For too long, we have been a low-wage, high-tax, high-welfare society—one that took money away from the poorest in taxes, then gave it back to them in the form of tax credits and welfare. In this Budget, we are changing that around. We are setting out to build a high-wage, low-tax, low-welfare economy: an economy in which work always pays and working more always pays more; an economy in which working households are supported through higher wages and lower taxes, not subsidised through a tax credits system that even Labour Members have described as simply not sustainable; an economy that gives 2.5 million people—those on the lowest pay today—a 10% direct pay rise and establishes a living wage that could, at this Parliament’s end, exceed £9 an hour.
How does the hon. Lady deal with the comments from the IFS? Does she dismiss them, or is she saying that the IFS is absolutely wrong to say that, as a result of a small increase in their wages but a bigger cut in their tax credits, 3 million people will be £5,000 a year worse off? Does she disagree with that figure or, if she accepts it, how does she justify it?
The IFS figures do not include, for example, the full impact of the increased offer of free childcare. According to the Treasury figures, eight out of 10 working households will be better off as a result of the changes, acting in combination, by 2017.

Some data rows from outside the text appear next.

Lemma parts_section_preserves_in st :
  Forall P (layout st) -> Forall P (layout (parts_section uuidv4 sec ops st)).
Proof.
  intros H. unfold parts_section.
  destruct (pair_sync _ st) as [startX st1] eqn:Es.
  assert (H1 : Forall P (layout st1)).
  { unfold pair_sync in Es. destruct (groupLanes _). injection Es as _ <-. exact H. }
  apply P_addBoard_in with (name := sec) (x := startX)
    (z := match targetGroup (toLowerCase sec) with AB => LANE_Z_A | CD => LANE_Z_C end) in H1.
  assert (H3 : forall g s, Forall P (layout s) -> Forall P (layout (board_clear g s))).
  { intros g s Hs. unfold board_clear. destruct (groupLanes g). exact Hs. }
  apply (H3 (targetGroup (toLowerCase sec))) in H1.
  assert (H4 : Forall P (layout (place_ops uuidv4 (targetGroup (toLowerCase sec)) sec ops
                 (board_clear (targetGroup (toLowerCase sec))
                    (addBoard uuidv4 sec startX
                       match targetGroup (toLowerCase sec) with AB => LANE_Z_A | CD => LANE_Z_C end st1))))).
  { unfold place_ops.
    apply (fold_left_inv _ (fun a => Forall P (layout (snd a)))); [exact H1|].
    intros [t s] item Hi Hs. simpl. unfold place_run.
    destruct (fold_left _ _ _) as [s' x'] eqn:E. simpl.
    change s' with (fst (s', x')). rewrite <- E.
    apply (fold_left_inv _ (fun a => Forall P (layout (fst a)))); [exact Hs|].
    intros [s1 x1] k _ Hs1. cbn -[addMachine]. apply P_addMachine_in; assumption. }
  unfold end_fixtures. destruct (groupLanes _) as [l1 l2] eqn:Eg. simpl.
  apply Forall_snoc; [apply Forall_snoc; [exact H4|]|]; apply P_fixture_in; exact I.
Qed.

Lemma process_section_preserves_in st :
  Forall P (layout st) -> Forall P (layout (process_section uuidv4 st sec ops)).
Proof.
  unfold process_section. destruct (includes _ _).
  - apply assembly_section_preserves_in.
  - apply parts_section_preserves_in.
Qed.

End PreserveIn.

Definition machine_label (e : MachinePosition) : Prop :=
  is_machine e = true -> mp_section e = opKey (mp_operation e).

Lemma sectionKey_nonempty i : sectionKey i <> "".
Proof. unfold sectionKey. destruct (String.eqb_spec (section (operation i)) ""); congruence. Qed.

(** X3. Every machine entry is labelled with the section of its operation,
    with an empty section replaced by ["Unknown"]: its [section] field is
    [op.section || 'Unknown'], the key under which the operation was
    grouped. *)
Theorem X3_machine_section_label u ops D W l e :
  generateLayout u ops D W = Ok l -> In e l -> is_machine e = true ->
  mp_section e = (if String.eqb (section (mp_operation e)) "" then "Unknown" else section (mp_operation e)).
Proof.
  intros Hg Hin Hm. apply generateLayout_run in Hg as [st [Hr ->]].
  rewrite run_layout_first_seen in Hr.
  destruct (calculateMachineRequirements ops D W) as [bal|err]; [|discriminate].
  injection Hr as <-.
  assert (HF : Forall machine_label
     (layout (fold_left (fun st s => process_section u st s
                (filter (fun i => String.eqb (sectionKey i) s) bal))
              (first_seen (map sectionKey bal)) init_st))).
  { apply (fold_left_inv _ (fun s => Forall machine_label (layout s))); [constructor|].
    intros s k Hk Hs. apply process_section_preserves_in; [| | |exact Hs].
    - intros item ln x n fr st' Hi Hst. apply filter_In in Hi as [_ Hi].
      apply String.eqb_eq in Hi.
      assert (Hne : k <> "") by (rewrite <- Hi; apply sectionKey_nonempty).
      unfold addMachine. destruct ln; cbn [layout];
        (apply Forall_snoc; [exact Hst|]); intros _; cbn [mp_section mp_operation];
        (destruct (String.eqb_spec k "") as [|_]; [contradiction|]); rewrite <- Hi; reflexivity.
    - intros name x z st' Hst. unfold addBoard. cbn [layout]. apply Forall_snoc; [exact Hst|].
      intros Hb; discriminate.
    - intros e' He' Hb'. unfold is_machine in Hb'. destruct (id e'); try contradiction; discriminate. }
  rewrite Forall_forall in HF. exact (HF e Hin Hm).
Qed.

(** The names of the section boards of a state, in layout order. *)
Definition bview (st : St) : list string := map mp_section (filter is_board (layout st)).

(** The board [process_section] draws for a section. *)
Definition boardName (secName : string) : string :=
  if includes (toLowerCase secName) assemblySection then "Assembly" else secName.

Lemma bview_addMachine u op ln x k fr sn st :
  bview (addMachine u op ln x k fr sn st) = bview st.
Proof.
  unfold bview, addMachine. destruct ln; cbn [layout]; rewrite filter_app, app_nil_r; reflexivity.
Qed.

Lemma bview_addBoard u name x z st :
  bview (addBoard u name x z st) = bview st ++ [name].
Proof. unfold bview, addBoard. cbn [layout]. rewrite filter_app, map_app. reflexivity. Qed.

Lemma bview_process_section u st sec ops :
  bview (process_section u st sec ops) = bview st ++ [boardName sec].
Proof.
  unfold process_section, boardName. destruct (includes _ _).
  - unfold assembly_section. cbn [assembly_sync].
    destruct (fold_left (assembly_main_op u sec) _ _) as [st3 ac] eqn:E3.
    destruct (fold_left (assembly_button_op u sec) _ _) as [st4 dc] eqn:E4.
    assert (H3 : bview st3 = bview st ++ ["Assembly"]).
    { change st3 with (fst (st3, ac)). rewrite <- E3.
      apply (fold_left_inv _ (fun a => bview (fst a) = bview st ++ ["Assembly"])).
      - cbn [fst]. rewrite bview_addBoard. reflexivity.
      - intros [s a] item _ Hs. unfold assembly_main_op. cbn [fst] in *.
        rewrite <- Hs. apply (fold_left_inv _ (fun s' => bview s' = bview s)); [reflexivity|].
        intros s' k _ Hs'. cbv beta zeta. rewrite bview_addMachine; exact Hs'. }
    assert (H4 : bview st4 = bview st ++ ["Assembly"]).
    { change st4 with (fst (st4, dc)). rewrite <- E4.
      apply (fold_left_inv _ (fun a => bview (fst a) = bview st ++ ["Assembly"])); [exact H3|].
      intros a item _ Ha. unfold assembly_button_op. rewrite <- Ha.
      apply (fold_left_inv _ (fun a' => bview (fst a') = bview (fst a))); [reflexivity|].
      intros [s' d'] k _ Hs'. cbn -[addMachine bview]. rewrite bview_addMachine; exact Hs'. }
    exact H4.
  - unfold parts_section. destruct (pair_sync _ st) as [startX st1] eqn:Es.
    assert (H1 : bview st1 = bview st).
    { unfold pair_sync in Es. destruct (groupLanes _). injection Es as _ <-. reflexivity. }
    set (g := targetGroup (toLowerCase sec)).
    set (z := match g with AB => LANE_Z_A | CD => LANE_Z_C end).
    assert (H2 : bview (board_clear g (addBoard u sec startX z st1)) = bview st ++ [sec]).
    { unfold board_clear. destruct (groupLanes g). unfold with_cursors.
      change (bview (addBoard u sec startX z st1) = bview st ++ [sec]).
      rewrite bview_addBoard, H1. reflexivity. }
    assert (H3 : bview (place_ops u g sec ops (board_clear g (addBoard u sec startX z st1))) = bview st ++ [sec]).
    { unfold place_ops. rewrite <- H2.
      apply (fold_left_inv _ (fun a => bview (snd a) = bview (board_clear g (addBoard u sec startX z st1)))); [reflexivity|].
      intros [t s] item _ Hs. cbn [place_op snd] in *. rewrite <- Hs. unfold place_run.
      destruct (fold_left _ _ _) as [s' x'] eqn:E. unfold with_cursors.
      change (bview s' = bview s).
      change s' with (fst (s', x')). rewrite <- E.
      apply (fold_left_inv _ (fun a => bview (fst a) = bview s)); [reflexivity|].
      intros [s1 x1] k _ H1'. cbn -[addMachine bview]. rewrite bview_addMachine; exact H1'. }
    unfold end_fixtures. destruct (groupLanes g) as [l1 l2].
    unfold with_cursors, push, bview in *. cbn [layout].
    rewrite !filter_app, !map_app, H3. cbn. rewrite !app_nil_r. reflexivity.
Qed.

As a country, we have 1% of the world’s population, we produce 4% of global GDP, and we are responsible for 7% of the world’s welfare payments. That is not right, it is not sustainable and it needs to be reformed. In introducing the reforms, we have set out four principles. The first is protecting the most vulnerable—that is fundamental. It is why we will honour our commitments to uprate the state pension according to the triple lock; we will neither means-test nor tax disability benefits—in fact, all disability benefits are exempt from the four-year freeze of working-age benefits—and we will increase funding for domestic abuse victims and for women’s refuge centres.
The second principle is to expect those who can work to look for work and to take work when it is offered, because work is the best route out of poverty. The third principle is to place the entire welfare system on an affordable and sustainable footing, fulfilling our commitment to run a budget surplus, because that is the best route to long-term economic security.